1. Now we just need a mathematical equation to show that my bathroom fan is going to kill our children. Lol

2. Originally Posted by tomtbone
Now we just need a mathematical equation to show that my bathroom fan is going to kill our children. Lol
To address a couple of the issues you mention in such an impressive yet tentative post let me start with the issue of moisture trapped on the interior of your bath walls.
This would lead some to believe that someone is spending way too much time in the shower. How big is your water heater?

Then again if we are talking about moisture on the interior of the outside wall due to bad aim then the exhaust fan won’t help remove much of this moisture but having a mop handy will help a lot.

I hope that you understand the term efficiency or Efficiency = (output / input) * 100

The efficiency of a dehumidifier over an exhaust fan is at least 300%. This means that the dehumidifier will cost about 1/3 that of the fan over a length of time.

You can go to this link and enter the correct numbers to see what we are doing to our off spring and the air that they will have to breath. This is not including the natural resources we are using up that they won’t have. But I guess it will be alright just because I am trying to fix something that ain’t broke or I just don’t want to close the door till the order goes away.

http://www.greenprogress.com/carbon_...calculator.php

3. Basically it boils down to what the conditions are as far as what is best to use:

- Say it is winter. Typically, the indoor RH is low during this time and often people will run a hunidifier to increase humidity. In this case, it is much better just to open the door. You increase the humidity in the rest of the house and not pump the conditioned/humid air out that will just need to be replaced with heating and adding humidity to the air that replaces the air that you just pumped out.

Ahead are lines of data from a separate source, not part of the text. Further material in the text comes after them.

(** C8. The table shows ten records a page.  A filtered and sorted list
    of 25 records makes 3 pages, of 10, 10 and 5 records, which together
    are the list.  On a page between 1 and the last, Previous and Next
    lead to a page between 1 and the last; Previous on page 1 and Next
    on the last page change nothing, by the button and by the clamp in
    the handler alike. *)
Theorem C8_pagination (st : AppState.t) :
  filesPerPage = 10
  /\ (List.length (sortedFiles st) = 25%nat ->
      let page p := visibleFiles (AppState.setCurrentPage p st) in
      totalPages st = 3
      /\ List.length (page 1) = 10%nat
      /\ List.length (page 2) = 10%nat
      /\ List.length (page 3) = 5%nat
      /\ page 1 ++ page 2 ++ page 3 = sortedFiles st)
  /\ (1 <= AppState.currentPage st <= totalPages st ->
      1 <= AppState.currentPage (clickPrevious st) <= totalPages st
      /\ 1 <= AppState.currentPage (clickNext st) <= totalPages st
      /\ totalPages (clickPrevious st) = totalPages st
      /\ totalPages (clickNext st) = totalPages st
      /\ (AppState.currentPage st = 1 ->
          clickPrevious st = st
          /\ Z.max 1 (AppState.currentPage st - 1) = AppState.currentPage st)
      /\ (AppState.currentPage st = totalPages st ->
          clickNext st = st
          /\ Z.min (totalPages st) (AppState.currentPage st + 1)
             = AppState.currentPage st)).
Proof.
  split; [reflexivity|]. split.
  - intros H25 page. subst page. unfold totalPages, visibleFiles, startIndex.
    change (sortedFiles (AppState.setCurrentPage _ st)) with (sortedFiles st).
    cbn [AppState.currentPage AppState.setCurrentPage].
    rewrite H25. split; [reflexivity|].
    generalize dependent (sortedFiles st). intros l H25.
    do 25 (destruct l as [|? l]; [discriminate H25|]).
    destruct l; [|discriminate H25].
    repeat split; reflexivity.
  - intros Hp. unfold clickPrevious, clickNext.
    destruct (paginationShown st).
    + cbn [andb].
      destruct (Z.eqb_spec (AppState.currentPage st) 1) as [E1|N1];
        destruct (Z.eqb_spec (AppState.currentPage st) (totalPages st))
          as [ET|NT];
        cbn [negb]; rewrite ?totalPages_setCurrentPage;
        cbn [AppState.currentPage AppState.setCurrentPage];
        repeat split; try lia; try reflexivity.
      all: try (intros _; rewrite <- state_eta; f_equal; lia).
      all: try (intros E; exfalso; lia).
    + cbn [andb]. repeat split; try lia.
      all: intros E; lia.
Qed.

- Now say it is summer. What option is better depends on your location. In the east, it will tend to be humid outside, you'll probably have AC running to control heat as well as indoor humidity. Turning the fan on will pump out conditioned air (replaced with warmer/humid outside air). If you open the door, you won't lose the conditioned air, but the AC will have to work to remove the mositure from the bathroom in order to bring the temperature down further (humid air holds more heat than dry air).

-In the spring/summer where your indoor RH is okay and you are not using AC/heat, it might be better to use the fan. It really depends on what the RH is in the rest of the house.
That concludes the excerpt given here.